Depuis toute petite, la course au large m’a toujours fascinée. Comme beaucoup d’enfants, je suivais le Vendée Globe, mais moi, j’étais totalement captivée. Ellen MacArthur m’a particulièrement marquée, notamment lorsqu’elle a terminé deuxième du Vendée Globe. C’est à ce moment-là que je me suis dit : "Un jour, je veux faire ça." Le Vendée Globe a été mon premier rêve, puis j’ai découvert d’autres courses comme la Solitaire du Figaro.

Quand je suis arrivée en Figaro, c’était avec un objectif clair : performer. Je ne voulais pas simplement être là pour le plaisir, mais vraiment progresser et viser des podiums. Je me suis donné cinq ans pour apprendre, évoluer et m’imposer dans cette classe exigeante.

C’est au cours de ces années en Figaro que j’ai rencontré le Groupe Quéguiner. De nos échanges est née l’idée de monter ensemble un projet en IMOCA. Depuis toujours, l’IMOCA est un rêve pour moi, mais je veux que ce projet ait un vrai sens sportif. Mon ambition n’est pas seulement de participer au Vendée Globe, mais de le faire avec des objectifs de performance clairs.

Je n’avais pas imaginé avoir un bateau neuf, mais je voulais un IMOCA compétitif, capable d’atteindre de belles ambitions. Finalement, la construction d’un bateau neuf s’est révélée être une opportunité qui correspond parfaitement à mes attentes. Aujourd’hui, je suis ravie de mener ce projet avec le groupe Queguiner et de me lancer dans cette nouvelle aventure.

Qu’as-tu mis en place pour atteindre ton objectif de performance ?

Quand je parle de performance, ce n’est pas une question de chiffres. Je n’aime pas fixer un objectif chiffré, surtout pour une première campagne Vendée Globe. Mon ambition, c’est avant tout de construire un projet où l’enjeu sportif est au centre, de me dépasser, d’apprendre et de progresser.

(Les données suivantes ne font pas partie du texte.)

Definition publish_range_ready (g : GameRuntime) (endpoint session : Handle) (old_session : option Handle)
    (server_resume : bool) : Handled (option GameEvent) :=
  if negb (net_live net session) then
    g ← forget_ready_session g session; Done (Ok None, g)
  else
    let published (g : GameRuntime) : Handled (option GameEvent) :=
      match old_session with
      | Some old =>
        g ← close_and_forget g old ErrorCode.Cancelled;
        Done (Ok (Some (SessionResumed endpoint old session)), g)
      | None => Done (Ok (Some (SessionReady endpoint session)), g)
      end in
    let admitted := g <| g_admission ::= λ a, publish a session |> in
    if server_resume then
      match old_session with
      | None => Done (protocol_error "resumed server session has no prior handle", g)
      | Some old =>
        if decide (old ∈ revoked_inflight (g_resume g) ∨ inflight_server (g_resume g) !! old ≠ Some session) then
          let g := g <| g_resume ::= λ st, st <| revoked_inflight ::= λ x, x ∖ {[old]} |>
                                              <| inflight_server ::= delete old |> |> in
          g ← close_and_forget g session ErrorCode.Cancelled;
          Done (Ok None, g)
        else
          published (admitted <| g_resume ::= λ st, st <| inflight_server ::= delete old |> |>
                              <| g_resume_metrics ::= λ m, m <| sessions_resumed ::= fetch_add 1 |> |>)
      end
    else published admitted.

Pour moi, la performance, c’est être en accord avec mon engagement, évoluer au fil du projet et me concentrer sur ma propre progression, sans me comparer aux autres. Cela passe par plusieurs axes de travail, notamment la préparation mentale. Je réfléchis beaucoup à la façon dont je fixe mes objectifs, à la manière de structurer mon travail et à l’entourage que je construis autour de moi.

Un élément clé, c’est aussi la capacité à rester focalisée sur mon bateau, surtout en course. Il est facile de se laisser happer par la comparaison avec les autres, de surveiller leur vitesse en permanence. Mais ce qui compte vraiment, c’est de se poser les bonnes questions : Comment va mon bateau ? Comment est-ce que je gère cette situation ? Comment est-ce que j’évolue étape par étape ? J’adopte une philosophie d’adaptation permanente, pour toujours être à l’écoute du projet et avancer en fonction de mes besoins et de mes capacités du moment.

Tu travailles beaucoup la préparation mentale ?

Oui, de plus en plus. La préparation physique est devenue essentielle avec l’évolution des bateaux, qui demandent énormément d’engagement. Mais la préparation mentale est tout aussi cruciale, et on commence vraiment à en prendre conscience.

En Figaro, je ne m’étais pas encore trop concentrée sur cet aspect, car il y avait déjà tant de choses à apprendre. Mais avec la montée en puissance des projets, la gestion d’une équipe, la charge de travail qui augmente à terre comme en mer, la préparation mentale devient un élément fondamental. C’est quelque chose que j’intègre de plus en plus, non seulement pour optimiser ma performance sportive, mais aussi pour mieux gérer le projet dans sa globalité.

 

Cette année, tu ne seras pas souvent seule à bord, avec des co-skippers et un équipage pour la Course des Caps. Comment abordes-tu cette saison ?

Je suis ravie, car cette configuration va me permettre d’apprendre rapidement en m’appuyant sur des navigations en équipage et en double. Tirer parti de l’expérience de mes co-skippers et de l’équipage est une chance précieuse. C’est une approche progressive qui me permet de prendre en main le bateau tout en montant en compétence avant de passer au solitaire l’année prochaine.

Si je ne me trompe pas, ma première course en solo en 2026 sera la Vendée Arctique, une épreuve exigeante. Cette saison est donc une étape essentielle : elle me donne le temps de bien appréhender mon IMOCA, de le comprendre dans ses moindres détails et d’accumuler un maximum de connaissances avant d’être seule à bord.

Je vois cette année comme une opportunité d’apprentissage, une chance d’accélérer ma progression en m’inspirant de ceux qui m’entourent.